Copy exactly the lines of the records below, and only those lines, beginning with the line that contains "newText ≤ 2000 →" and ending with the line that contains "set (m := MessageFull.set_text".

### DATA RECORDS
☆ ☆ ☆ ☆ ☆

(** X14. [editMessage] of a message that is in the store and satisfies
    the schema never touches a chat document, so a [lastMessage] summary of that
    message keeps the old text.  With a text of at most 2000 characters
    it replaces the text, flags the message as edited at the time of the
    call and writes it back in place, keeping the reactions, the read
    receipts and the deleted flag (a deleted message can still be
    edited).  A longer text is refused: the call rejects and the store is
    as before, while the document in memory carries the new text. *)
Theorem editMessage_keeps_summary (this : MessageFull) (newText : string)
    (now : Z) (db : Store) :
  isNew (base this) = false →
  is_Some (Message.findById (msg_id (base this)) db).1 →
  Message.valid (base this) = true →
  let r := MessageFull.editMessage this newText now db in
  chats r.2 = chats db
  ∧ (String.length newText ≤ 2000 →
     ∃ doc, r.1 = Resolved doc
       ∧ base doc = MessageFull.set_text (base this) newText
       ∧ isEdited doc = true ∧ editedAt doc = Some now
       ∧ readBy doc = readBy this
       ∧ length (messages r.2) = length (messages db)
       ∧ (Message.findById (msg_id (base this)) r.2).1 = Some (base doc)
       ∧ (∀ id, id ≠ msg_id (base this) →
            (Message.findById id r.2).1 = (Message.findById id db).1))
  ∧ (2000 < String.length newText →
     r = (Rejected (mkMessageFull (MessageFull.set_text (base this) newText)
                                  (readBy this) true (Some now)),
          db)).
Proof.
  intros Hn Hstored _. cbn zeta. unfold MessageFull.editMessage.
  set (m := MessageFull.set_text (base this) newText).
  assert (isNew m = false) as Hm by done.
  assert (msg_id m = msg_id (base this)) as Hid by done.
  destruct (decide (String.length newText ≤ 2000)) as [Hlen|Hlen].
  - rewrite messageFull_save_stored;
      [|done|cbn; by rewrite bool_decide_eq_true_2].
    cbn [fst snd chats messages base]. split_and!; [done| |lia].
    intros _. eexists. split; [reflexivity|].
    cbn [base isEdited editedAt readBy].
    destruct (findById_after_update m db (S (writes db))) as [Hother Hself].
    rewrite Hid in *. split_and!; try done.
    + subst m. unfold MessageFull.set_text, Message.set_isNew. cbn.
      by rewrite <- Hn.
    + apply length_updateOne.
    + by apply Hself.
  - assert (MessageFull.save [Message.path_content_text]
              (mkMessageFull m (readBy this) true (Some now)) db
            = (Rejected (mkMessageFull m (readBy this) true (Some now)), db)) as ->.
    { unfold MessageFull.save.
      rewrite bind_eq, message_save_refused; [done|].
      unfold Message.validate. cbn [base]. rewrite Hm. cbn.
      by rewrite bool_decide_eq_false_2. }
    split_and!; [done | lia | done].
Qed.

(** X15. [softDelete] of a stored message only flags it: the message
    stays in the store at its place with its text, reactions and read
    receipts, marked deleted at the time of the call (a repeated call
    moves that time forward); no other message and no chat changes.  On
    a message that is in the store the call resolves. *)
Theorem softDelete_only_flags (this : MessageFull) (now : Z) (db : Store) :
  isNew (base this) = false →
  let r := MessageFull.softDelete this now db in
  let doc := saved_doc r.1 in
  base doc = Message.set_deleted (base this) now
  ∧ isDeleted (base doc) = true ∧ deletedAt (base doc) = Some now
  ∧ content_text (base doc) = content_text (base this)
  ∧ reactions (base doc) = reactions (base this)
  ∧ readBy doc = readBy this
  ∧ chats r.2 = chats db
  ∧ length (messages r.2) = length (messages db)
  ∧ (is_Some (Message.findById (msg_id (base this)) db).1 →
     r.1 = Resolved doc
     ∧ (Message.findById (msg_id (base this)) r.2).1 = Some (base doc))
  ∧ (∀ id, id ≠ msg_id (base this) →
       (Message.findById id r.2).1 = (Message.findById id db).1).
Proof.
  intros Hn. cbn zeta. unfold MessageFull.softDelete.
  set (m := Message.set_deleted (base this) now).
  assert (isNew m = false) as Hm by done.
  assert (msg_id m = msg_id (base this)) as Hid by done.
  rewrite messageFull_save_stored by done.
  cbn [fst snd chats messages base saved_doc].
  cbn [base isEdited editedAt readBy].
  destruct (findById_after_update m db (S (writes db))) as [Hother Hself].
  rewrite Hid in *. split_and!; try done.
  - subst m. unfold Message.set_deleted, Message.set_isNew. cbn.
    by rewrite <- Hn.
  - apply length_updateOne.
  - intros Hstored. split; [done | by apply Hself].
Qed.

(** ** models/Admin.js: the lockout of [comparePassword] *)
Section AdminProps.
Variable bcrypt_compare : string → string → bool.
Variable jwt_sign : ObjectId → string → string → string.
Variable toLowerCase : string → string.

Lemma comparePassword_wrong this candidate now db :
  Admin.isLocked this now = false →
  bcrypt_compare candidate (password this) = false →
  Admin.comparePassword bcrypt_compare this candidate now db =
  (Returns false,
   Admin.set_attempts this (loginAttempts this + 1)
     (if (loginAttempts this + 1 >=? 5)%Z then Some (now + 15 * 60 * 1000)%Z
      else lockUntil this),
   (Admin.save
      (Admin.set_attempts this (loginAttempts this + 1)
         (if (loginAttempts this + 1 >=? 5)%Z then Some (now + 15 * 60 * 1000)%Z
          else lockUntil this)) db).2).
Proof.
  intros Hl Hw. unfold Admin.comparePassword. by rewrite Hl, Hw.
Qed.

(** X16. While an account is locked, [comparePassword] throws for every
    candidate, the right password included, and touches neither the
    document nor the store.  A wrong password on an account that is not
    locked counts one more attempt, and from four counted attempts on it
    locks the account for the 15 minutes after the call; the count is not
    reset when a lock runs out, so after that a single wrong password
    locks the account again. *)
Theorem comparePassword_lock (this : AdminDoc) (candidate : string) (now : Z)
    (db : AdminStore) :
  (Admin.isLocked this now = true →
     Admin.comparePassword bcrypt_compare this candidate now db
       = (Throws "Account is temporarily locked", this, db))
  ∧ (Admin.isLocked this now = false →
     bcrypt_compare candidate (password this) = false →
     ∃ this' db',
       Admin.comparePassword bcrypt_compare this candidate now db
         = (Returns false, this', db')
       ∧ loginAttempts this' = (loginAttempts this + 1)%Z
       ∧ password this' = password this
       ∧ admin_writes db' = S (admin_writes db)
       ∧ ((4 ≤ loginAttempts this)%Z →
          ∀ t other, (t < now + 900000)%Z →
            Admin.isLocked this' t = true
            ∧ Admin.comparePassword bcrypt_compare this' other t db'
                = (Throws "Account is temporarily locked", this', db'))
       ∧ ((loginAttempts this < 4)%Z → lockUntil this' = lockUntil this)).
Proof.
  split.
  - intros Hl. unfold Admin.comparePassword. by rewrite Hl.
  - intros Hl Hw. rewrite comparePassword_wrong by done.
    eexists _, _. split; [reflexivity|]. cbn.
    split_and!; try done.
    + intros H4 t other Ht.
      assert (Admin.isLocked
                (Admin.set_attempts this (loginAttempts this + 1)
                   (if (loginAttempts this + 1 >=? 5)%Z
                    then Some (now + 15 * 60 * 1000)%Z else lockUntil this)) t
              = true) as Hlocked.
      { unfold Admin.isLocked. cbn.
        replace (loginAttempts this + 1 >=? 5)%Z with true
          by (symmetry; apply Z.geb_le; lia).
        apply Z.gtb_lt. lia. }
      split; [exact Hlocked|]. unfold Admin.comparePassword. by rewrite Hlocked.
    + intros H4.
      replace (loginAttempts this + 1 >=? 5)%Z with false; [done|].
      symmetry. rewrite Z.geb_leb. apply Z.leb_gt. lia.
Qed.

Lemma tryPasswords_below_limit tries : ∀ this db,
  lockUntil this = None →
  (loginAttempts this + Z.of_nat (length tries) ≤ 4)%Z →
  Forall (λ try, bcrypt_compare try.1 (password this) = false) tries →
  let r := tryPasswords bcrypt_compare tries this db in
  r.1.1 = replicate (length tries) (Returns false)
  ∧ r.1.2 = Admin.set_attempts this
              (loginAttempts this + Z.of_nat (length tries)) None
  ∧ admin_writes r.2 = admin_writes db + length tries.
Proof.
  induction tries as [|[candidate now] tries IH]; intros this db Hnone Hle Hall.
  - cbn. split_and!; [done | | lia].
    rewrite Z.add_0_r. destruct this. cbn in *. by subst.
  - apply Forall_cons in Hall as [Hw Hall]. cbn [fst] in Hw.
    cbn [tryPasswords length] in *.
    rewrite comparePassword_wrong; [|unfold Admin.isLocked; by rewrite Hnone|done].
    replace (loginAttempts this + 1 >=? 5)%Z with false
      by (symmetry; rewrite Z.geb_leb; apply Z.leb_gt; lia).
    rewrite Hnone.
    set (this1 := Admin.set_attempts this (loginAttempts this + 1) None).
    set (db1 := (Admin.save this1 db).2).
    destruct (IH this1 db1) as (Hout & Hdoc & Hwr); [done | cbn; lia | done |].
    destruct (tryPasswords bcrypt_compare tries this1 db1) as [[outs this2] db2].
    cbn in *. split_and!.
    + by rewrite Hout.
    + rewrite Hdoc. unfold Admin.set_attempts. cbn. f_equal. lia.
    + rewrite Hwr. lia.
Qed.

(** X17. On an account with no counted attempt and no lock, wrong
    passwords tried one after the other all return [false] and leave the
    account unlocked as long as they are at most four; the fifth in a row
    returns [false] too and locks the account for the 15 minutes after
    it, whenever the five are tried. *)
Theorem fifth_wrong_password_locks (this : AdminDoc) (db : AdminStore)
    (tries : list (string * Z)) (candidate : string) (now : Z) :
  loginAttempts this = 0%Z →
  lockUntil this = None →
  length tries ≤ 4 →
  Forall (λ try, bcrypt_compare try.1 (password this) = false) tries →
  bcrypt_compare candidate (password this) = false →
  let r := tryPasswords bcrypt_compare tries this db in
  r.1.1 = replicate (length tries) (Returns false)
  ∧ loginAttempts r.1.2 = Z.of_nat (length tries)
  ∧ (∀ t, Admin.isLocked r.1.2 t = false)
  ∧ (length tries = 4 →
     ∃ this' db',
       Admin.comparePassword bcrypt_compare r.1.2 candidate now r.2
         = (Returns false, this', db')
       ∧ loginAttempts this' = 5%Z
       ∧ lockUntil this' = Some (now + 900000)%Z
       ∧ ∀ t, Admin.isLocked this' t = bool_decide (t < now + 900000)%Z).
Proof.
  intros H0 Hnone Hlen Hall Hw. cbn zeta.
  destruct (tryPasswords_below_limit tries this db) as (Hout & Hdoc & _);
    [done | lia | done |].
  rewrite Hout, Hdoc. split_and!.
  - done.
  - cbn. lia.
  - done.
  - intros H4.
    set (this4 := Admin.set_attempts this
                    (loginAttempts this + Z.of_nat (length tries)) None).
    assert (password this4 = password this) as Hpw by done.
    rewrite comparePassword_wrong; [|done|by rewrite Hpw].
    eexists _, _. split; [reflexivity|].
    assert (loginAttempts this4 = 4%Z) as H4' by (cbn; lia).
    rewrite H4'. cbn.
    change (4 + 1 >=? 5)%Z with true. change (15 * 60 * 1000)%Z with 900000%Z.
    change (4 + 1)%Z with 5%Z. split_and!; try done.
    intros t. unfold Admin.isLocked. cbn.
    symmetry. destruct (now + 900000 >? t)%Z eqn:E.
    + apply bool_decide_eq_true_2. apply Z.gtb_lt in E. lia.
    + apply bool_decide_eq_false_2. rewrite Z.gtb_ltb in E.
      apply Z.ltb_ge in E. lia.
Qed.

(** ** routes/admin.js: [POST /login] *)

(** X18. With both fields present and non-empty, the login answers 200
    exactly when the lower-cased username names an admin who is active
    and not locked and the password matches the stored hash; the admin
    in the response then has [lastLogin] at the time of the call and, if
    attempts had been counted, a count of 0 and no lock, and the token is
    signed for that admin's id, username and role. *)
Theorem login_succeeds_iff (name pass : string) (now : Z) (db : AdminStore) :
  falsy (Some name) = false →
  falsy (Some pass) = false →
  let r := Admin.login bcrypt_compare jwt_sign toLowerCase
             (Some name) (Some pass) now db in
  (status r.1 = 200%Z ↔
     ∃ admin, Admin.findOne (toLowerCase name) db = Some admin
       ∧ isActive admin = true ∧ Admin.isLocked admin now = false
       ∧ bcrypt_compare pass (password admin) = true)
  ∧ (∀ admin, Admin.findOne (toLowerCase name) db = Some admin →
       isActive admin = true → Admin.isLocked admin now = false →
       bcrypt_compare pass (password admin) = true →
       ∃ admin', r.1 = LoginSuccessful
                         (jwt_sign (admin_id admin) (username admin) (role admin))
                         admin'
         ∧ lastLogin admin' = Some now
         ∧ password admin' = password admin
         ∧ ((0 < loginAttempts admin)%Z →
            loginAttempts admin' = 0%Z ∧ lockUntil admin' = None)).
Proof.
  intros Hn Hp. cbn zeta. unfold Admin.login. rewrite Hn, Hp. cbn [orb].
  destruct (Admin.findOne (toLowerCase name) db) as [admin|] eqn:Hf.
  2:{ split; [|done]. split; [done|]. by intros (a & [=] & _). }
  destruct (isActive admin) eqn:Ha; cbn [negb].
  2:{ split; [|by intros a [= <-] ?; congruence].
      split; [done|]. intros (a & [= <-] & ? & _). congruence. }
  destruct (Admin.isLocked admin now) eqn:Hl.
  { split.
    - split; [by destruct (lockUntil admin)|].
      intros (a & [= <-] & _ & ? & _). congruence.
    - intros a [= <-] _ ?. congruence. }
  unfold Admin.comparePassword. rewrite Hl.
  destruct (bcrypt_compare pass (password admin)) eqn:Hm.
  - destruct (loginAttempts admin >? 0)%Z eqn:Hg; cbn.
    + split; [split; [eauto 10 | done]|].
      intros a [= <-] _ _ _. eexists. split; [reflexivity|]. by cbn.
    + split; [split; [eauto 10 | done]|].
      intros a [= <-] _ _ _. eexists. split; [reflexivity|]. cbn.
      split_and!; try done. intros Hpos.
      rewrite Z.gtb_ltb in Hg. apply Z.ltb_ge in Hg. lia.
  - cbn. split.
    + split.
      * by destruct (_ <=? 0)%Z.
      * intros (a & [= <-] & _ & _ & ?). congruence.
    + intros a [= <-] _ _ ?. congruence.
Qed.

☆ ☆ ☆ ☆ ☆

### RESULT OF THE TASK
  ∧ (String.length newText ≤ 2000 →
     ∃ doc, r.1 = Resolved doc
       ∧ base doc = MessageFull.set_text (base this) newText
       ∧ isEdited doc = true ∧ editedAt doc = Some now
       ∧ readBy doc = readBy this
       ∧ length (messages r.2) = length (messages db)
       ∧ (Message.findById (msg_id (base this)) r.2).1 = Some (base doc)
       ∧ (∀ id, id ≠ msg_id (base this) →
            (Message.findById id r.2).1 = (Message.findById id db).1))
  ∧ (2000 < String.length newText →
     r = (Rejected (mkMessageFull (MessageFull.set_text (base this) newText)
                                  (readBy this) true (Some now)),
          db)).
Proof.
  intros Hn Hstored _. cbn zeta. unfold MessageFull.editMessage.
  set (m := MessageFull.set_text (base this) newText).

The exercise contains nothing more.